Everything started spiralling downhill last summer of 2009, when I took a summer class. Under normal circumstances, at my school most people take three classes at a time; as it happened, through a series of events early in my college career I was led to the conclusion that I was best off taking two classes at a time. But summer classes are very condensed and designed to be taken one class at a time, meaning for about a month, my schedule was equivalent to taking three classes at a time. The resulting time crunch was such that I decided to abandon following my RSS feeds (except for Order of the Stick).

A month may not seem like much to catch up on, but even before all this, my RSS feeds took so long to catch up on that I had to spend a significant portion of every single (week)day catching up on them. Combine this with the fact I wasn’t quite done with the work the course required, and while I made a fairly sizeable dent in catching up on my RSS feeds by the time regular classes started up again, it was far from complete.

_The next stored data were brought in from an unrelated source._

(** The record found after any number of reads of a fresh record. *)
Lemma reads_record (n : nat) (i : ImportLocationServer) (key : string)
    (mcm : modelCardMetadata) :
  modelcards i !! key = Some mcm ->
  updateCount mcm = 0%Z ->
  modelcards (fst (reads n i key)) !! key =
    Some (match n with O => mcm | S _ => served mcm (Nat.min n 11) end).
Proof.
  intros Hm H0.
  destruct (Nat.le_gt_cases n 11) as [Hle|Hgt].
  - rewrite (reads_serve n i key mcm Hm) by lia.
    destruct n as [|n]; [done|]. cbn [fst modelcards set_modelcards].
    rewrite lookup_insert_eq. by rewrite Nat.min_l.
  - replace n with (11 + (n - 11))%nat by lia.
    rewrite reads_app. cbn [fst].
    rewrite (reads_serve 11 i key mcm Hm) by lia. cbn [fst].
    set (i11 := set_modelcards i (<[key := served mcm 11]> (modelcards i))).
    assert (H11 : modelcards i11 !! key = Some (served mcm 11))
      by apply lookup_insert_eq.
    rewrite (reads_throttled (n - 11) i11 key (served mcm 11) H11)
      by (simpl; lia || reflexivity).
    cbn [fst]. rewrite H11. by rewrite Nat.min_r by lia.
Qed.

(** What an upsert does to the card it names. *)
Lemma upsertModelCard_lookup (cards : gmap string modelCardMetadata) (postBody : PostBody) :
  upsertModelCard cards postBody !! ModelCardKey postBody =
    Some match cards !! ModelCardKey postBody with
         | None => mkModelCard (ModelCard postBody) (LastUpdateTimeSinceEpoch postBody) 0 true
         | Some mcm =>
             if String.eqb (lastUpdateTimeSinceEpoch mcm) (LastUpdateTimeSinceEpoch postBody)
             then mcm
             else mkModelCard (mc_content mcm) (LastUpdateTimeSinceEpoch postBody) 0 true
         end.
Proof.
  unfold upsertModelCard. rewrite lookup_insert_eq.
  destruct (cards !! ModelCardKey postBody) as [mcm|]; [|done].
  by destruct (String.eqb _ _).
Qed.

Lemma upsertModelCard_other (cards : gmap string modelCardMetadata) (postBody : PostBody)
    (key : string) :
  key <> ModelCardKey postBody ->
  upsertModelCard cards postBody !! key = cards !! key.
Proof. intros Hne. unfold upsertModelCard. by rewrite lookup_insert_ne. Qed.

Lemma upsertModelCard_same_token (cards : gmap string modelCardMetadata)
    (postBody : PostBody) (mcm : modelCardMetadata) :
  cards !! ModelCardKey postBody = Some mcm ->
  lastUpdateTimeSinceEpoch mcm = LastUpdateTimeSinceEpoch postBody ->
  upsertModelCard cards postBody = cards.
Proof.
  intros Hm Ht. unfold upsertModelCard. rewrite Hm, Ht, String.eqb_refl.
  cbn [negb]. by apply insert_id.
Qed.

End ModelCards.

(** ** What each transition leaves alone *)

Section Frames.

Context `{External}.

Lemma loadLoop_frame (st : BridgeStorageRESTClient) (keys : list string) :
  forall (held : bool) (i : ImportLocationServer),
    modelcards (fst (fst (loadLoop st held i keys))) = modelcards i /\
    format (fst (fst (loadLoop st held i keys))) = format i.
Proof.
  induction keys as [|key rest IH]; intros held i; [done|].
  cbn [loadLoop].
  destruct (length (Split key "_") <? 2)%nat; [apply IH|].
  destruct (bool_decide _); [done|].
  destruct (negb _); [done|].
  destruct held; [done|]. cbn [alloc].
  destruct (bool_decide (_ ∈ _)); [done|].
  match goal with |- context [loadLoop st true ?j rest] =>
    specialize (IH true j); destruct (loadLoop st true j rest) as [[i4 out] fetched]
  end.
  exact IH.
Qed.

Lemma loadFromStorage_frame (st : BridgeStorageRESTClient) (i : ImportLocationServer) :
  modelcards (fst (fst (loadFromStorage st i))) = modelcards i /\
  format (fst (fst (loadFromStorage st i))) = format i.
Proof.
  unfold loadFromStorage.
  destruct (bool_decide _); [done|].
  destruct (negb _); [done|].
  apply loadLoop_frame.
Qed.

Lemma upsert_format (u : ImportLocationServer) (key : string) (bound : string + PostBody) :
  format (fst (handleCatalogUpsertPost u key bound)) = format u.
Proof.
  unfold handleCatalogUpsertPost.
  destruct (String.length key =? 0)%nat; [done|].
  destruct bound; [done|].
  by destruct (length (Split key "_") <? 2)%nat.
Qed.

Lemma read_frame (i : ImportLocationServer) (key : string) :
  format (fst (handleModelCardGet i key)) = format i /\
  content (fst (handleModelCardGet i key)) = content i /\
  heap (fst (handleModelCardGet i key)) = heap i.
Proof.
  unfold handleModelCardGet.
  destruct (modelcards i !! key) as [mcm|]; [|done].
  by destruct (negb (needToUpdate mcm) && _).
Qed.

Lemma serve_format (i i' : ImportLocationServer) (req : Request) (r : Response) :
  serve i req i' r -> format i' = format i.
Proof.
  destruct 1 as [| key bound | key i' r Hd | |]; try done.
  - apply upsert_format.
  - by destruct (delete_frame _ _ _ _ Hd) as [->|(il & _ & _ & ->)].
  - apply read_frame.
Qed.

Lemma run_format (i i' : ImportLocationServer) (reqs : list Request) :
  run i reqs i' -> format i' = format i.
Proof.
  induction 1 as [|i req i1 r reqs i2 Hs _ IH]; [done|].
  rewrite IH. by eapply serve_format.
Qed.

(** *** The card invariant *)

Lemma cards_ok_empty : cards_ok ∅.
Proof. intros key mcm Hm. by rewrite lookup_empty in Hm. Qed.

Lemma cards_ok_upsert (cards : gmap string modelCardMetadata) (postBody : PostBody) :
  cards_ok cards -> cards_ok (upsertModelCard cards postBody).
Proof.
  intros Hok key mcm.
  destruct (decide (key = ModelCardKey postBody)) as [->|Hne].
  - rewrite upsertModelCard_lookup.
    destruct (cards !! ModelCardKey postBody) as [old|] eqn:Hold.
    + destruct (String.eqb _ _).
      * intros [= <-]. by eapply Hok.
      * intros [= <-]. simpl. lia.
    + intros [= <-]. simpl. lia.
  - rewrite upsertModelCard_other by done. apply Hok.
Qed.

Lemma cards_ok_read (i : ImportLocationServer) (key : string) :
  cards_ok (modelcards i) -> cards_ok (modelcards (fst (handleModelCardGet i key))).
Proof.
  intros Hok. unfold handleModelCardGet.
  destruct (modelcards i !! key) as [mcm|] eqn:Hm; [|done].
  destruct (needToUpdate mcm) eqn:Hd; cbn [negb andb].
  - destruct (Hok key mcm Hm) as [H0 _]. specialize (H0 Hd).
    cbn [fst modelcards set_modelcards]. intros k r.
    destruct (decide (k = key)) as [->|Hne].
    + rewrite lookup_insert_eq. intros [= <-]. simpl. rewrite H0.
      rewrite wrap_int_small by lia. split; [done|lia].
    + rewrite lookup_insert_ne by done. apply Hok.
  - destruct (10 <? updateCount mcm)%Z eqn:E; [done|].
    apply Z.ltb_ge in E. destruct (Hok key mcm Hm) as [_ Hr].
    cbn [fst modelcards set_modelcards]. intros k r.
    destruct (decide (k = key)) as [->|Hne].
    + rewrite lookup_insert_eq. intros [= <-]. simpl.
      rewrite wrap_int_small by lia. split; [done|lia].
    + rewrite lookup_insert_ne by done. apply Hok.
Qed.

Lemma serve_cards_ok (i i' : ImportLocationServer) (req : Request) (r : Response) :
  serve i req i' r -> cards_ok (modelcards i) -> cards_ok (modelcards i').
Proof.
  destruct 1 as [| key bound | key i' r Hd | |]; try done.
  - unfold handleCatalogUpsertPost.
    destruct (String.length key =? 0)%nat; [done|].
    destruct bound as [e|postBody]; [done|].
    destruct (length (Split key "_") <? 2)%nat; [done|].
    apply cards_ok_upsert.
  - by destruct (delete_frame _ _ _ _ Hd) as [->|(il & _ & _ & ->)].
  - apply cards_ok_read.
Qed.

Lemma step_cards_ok (i i' : ImportLocationServer) :
  step i i' -> cards_ok (modelcards i) -> cards_ok (modelcards i').
Proof.
  intros [(req & r & Hs)|(st & out & fetched & Hl)].
  - by eapply serve_cards_ok.
  - destruct (loadFromStorage_frame st i) as [Hm _].
    rewrite Hl in Hm. cbn [fst] in Hm. by rewrite Hm.
Qed.

Lemma steps_cards_ok (i i' : ImportLocationServer) :
  rtc step i i' -> cards_ok (modelcards i) -> cards_ok (modelcards i').
Proof.
  induction 1 as [|x y z Hxy _ IH]; [done|].
  intros Hx. apply IH. by eapply step_cards_ok.
Qed.

Lemma reachable_cards_ok (i : ImportLocationServer) :
  reachable i -> cards_ok (modelcards i).
Proof.
  intros [nf Hr]. eapply steps_cards_ok; [exact Hr|]. apply cards_ok_empty.
Qed.

End Frames.

(** ** Claims about the model-card store *)

Section ModelCardClaims.

Context `{External}.

(** C1: a record with [needToUpdate = true] and [updateCount = 0] is served
    on each of the next eleven reads (status 200, the stored content; after
    [n] of them the record has [needToUpdate = false] and
    [updateCount = n]); the twelfth read answers 304 with no body and
    leaves the server as it is; and after any number of reads an upsert for
    this card with a different token puts the record back to
    [needToUpdate = true], [updateCount = 0], so that the next read is
    served again. A first upsert of a card key creates such a record. *)
Theorem modelcard_throttle (i : ImportLocationServer) (key : string)
    (mcm : modelCardMetadata) :
  modelcards i !! key = Some mcm ->
  needToUpdate mcm = true ->
  updateCount mcm = 0%Z ->
  (forall n, (1 <= n <= 11)%nat ->
     snd (reads n i key) = replicate n (fresh mcm) /\
     modelcards (fst (reads n i key)) !! key =
       Some (mkModelCard (mc_content mcm) (lastUpdateTimeSinceEpoch mcm)
               (Z.of_nat n) false)) /\
  handleModelCardGet (fst (reads 11 i key)) key =
    (fst (reads 11 i key), respond http.StatusNotModified) /\
  (forall (n : nat) (k : string) (postBody : PostBody),
     (2 <= length (Split k "_"))%nat ->
     ModelCardKey postBody = key ->
     LastUpdateTimeSinceEpoch postBody <> lastUpdateTimeSinceEpoch mcm ->
     let i' := fst (handleCatalogUpsertPost (fst (reads n i key)) k (inr postBody)) in
     modelcards i' !! key =
       Some (mkModelCard (mc_content mcm) (LastUpdateTimeSinceEpoch postBody) 0 true) /\
     snd (handleModelCardGet i' key) = fresh mcm) /\
  (forall (i0 : ImportLocationServer) (k : string) (postBody : PostBody),
     (2 <= length (Split k "_"))%nat ->
     modelcards i0 !! ModelCardKey postBody = None ->
     modelcards (fst (handleCatalogUpsertPost i0 k (inr postBody))) !! ModelCardKey postBody =
       Some (mkModelCard (ModelCard postBody) (LastUpdateTimeSinceEpoch postBody) 0 true)).
Proof.
  intros Hm Hd H0. repeat split.
  - rewrite (reads_serve n i key mcm Hm) by lia. reflexivity.
  - rewrite (reads_record n i key mcm Hm H0).
    destruct n as [|n]; [lia|]. unfold served.
    rewrite H0, Nat.min_l by lia. reflexivity.
  - apply (read_throttled _ key (served mcm 11)).
    + by rewrite (reads_record 11 i key mcm Hm H0).
    + reflexivity.
    + simpl. lia.
  - rewrite upsert_wellformed by done. cbn [fst modelcards].
    subst key. rewrite upsertModelCard_lookup.
    rewrite (reads_record n i _ mcm Hm H0).
    assert (Hneq : String.eqb (lastUpdateTimeSinceEpoch mcm)
                     (LastUpdateTimeSinceEpoch postBody) = false)
      by (apply String.eqb_neq; congruence).
    destruct n as [|n]; cbn [served lastUpdateTimeSinceEpoch mc_content];
      by rewrite Hneq.
  - set (j := fst (handleCatalogUpsertPost (fst (reads n i key)) k (inr postBody))).
    assert (Hj : modelcards j !! key =
                 Some (mkModelCard (mc_content mcm)
                         (LastUpdateTimeSinceEpoch postBody) 0 true)).
    { subst j. rewrite upsert_wellformed by done. cbn [fst modelcards].
      subst key. rewrite upsertModelCard_lookup.
      rewrite (reads_record n i _ mcm Hm H0).
      assert (Hneq : String.eqb (lastUpdateTimeSinceEpoch mcm)
                       (LastUpdateTimeSinceEpoch postBody) = false)
        by (apply String.eqb_neq; congruence).
      destruct n as [|n]; cbn [served lastUpdateTimeSinceEpoch mc_content];
        by rewrite Hneq. }
    rewrite (read_serves j key _ Hj) by (simpl; lia). reflexivity.
  - intros i0 k postBody Hk Hnone. rewrite upsert_wellformed by done.
    cbn [fst modelcards]. rewrite upsertModelCard_lookup. by rewrite Hnone.
Qed.

(** C3: an upsert whose token equals the token stored for its card key
    leaves that record, and the whole card store, as they were: content,
    token, [needToUpdate] and [updateCount] keep their values whatever
    content the request carries. *)
Theorem upsert_same_token_unchanged (u : ImportLocationServer) (key : string)
    (postBody : PostBody) (mcm : modelCardMetadata) :
  modelcards u !! ModelCardKey postBody = Some mcm ->
  LastUpdateTimeSinceEpoch postBody = lastUpdateTimeSinceEpoch mcm ->
  modelcards (fst (handleCatalogUpsertPost u key (inr postBody))) !! ModelCardKey postBody
    = Some mcm /\
  modelcards (fst (handleCatalogUpsertPost u key (inr postBody))) = modelcards u.
Proof.
  intros Hm Ht.
  assert (Heq : modelcards (fst (handleCatalogUpsertPost u key (inr postBody)))
                = modelcards u).
  { unfold handleCatalogUpsertPost.
    destruct (String.length key =? 0)%nat; [done|].
    destruct (length (Split key "_") <? 2)%nat; [done|].
    cbn [alloc fst modelcards set_content set_modelcards set_heap].
    by apply (upsertModelCard_same_token _ _ mcm). }
  by rewrite Heq.
Qed.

Due to procrastination on my part, I was signed up for only one class when classes started up again instead of two, but fall is typically one of the busiest periods of the year for Da Blog because of all the football stuff, and my progress on my RSS feeds, slowed by the launch of the new site, had been derailed by my decision to commense an OOTS archive binge that, because of a related associated project, turned out to take far, far longer than I ever anticipated. Then, right as I finally finished the work for the summer class, the screen of my laptop broke, and it took at least a month before I finally got a new one, which hamstrung the work on the football projects and halted the archive binge, since I was having a hard enough time working on the work for my one class without a laptop. I still haven’t caught up on more than one feed since then.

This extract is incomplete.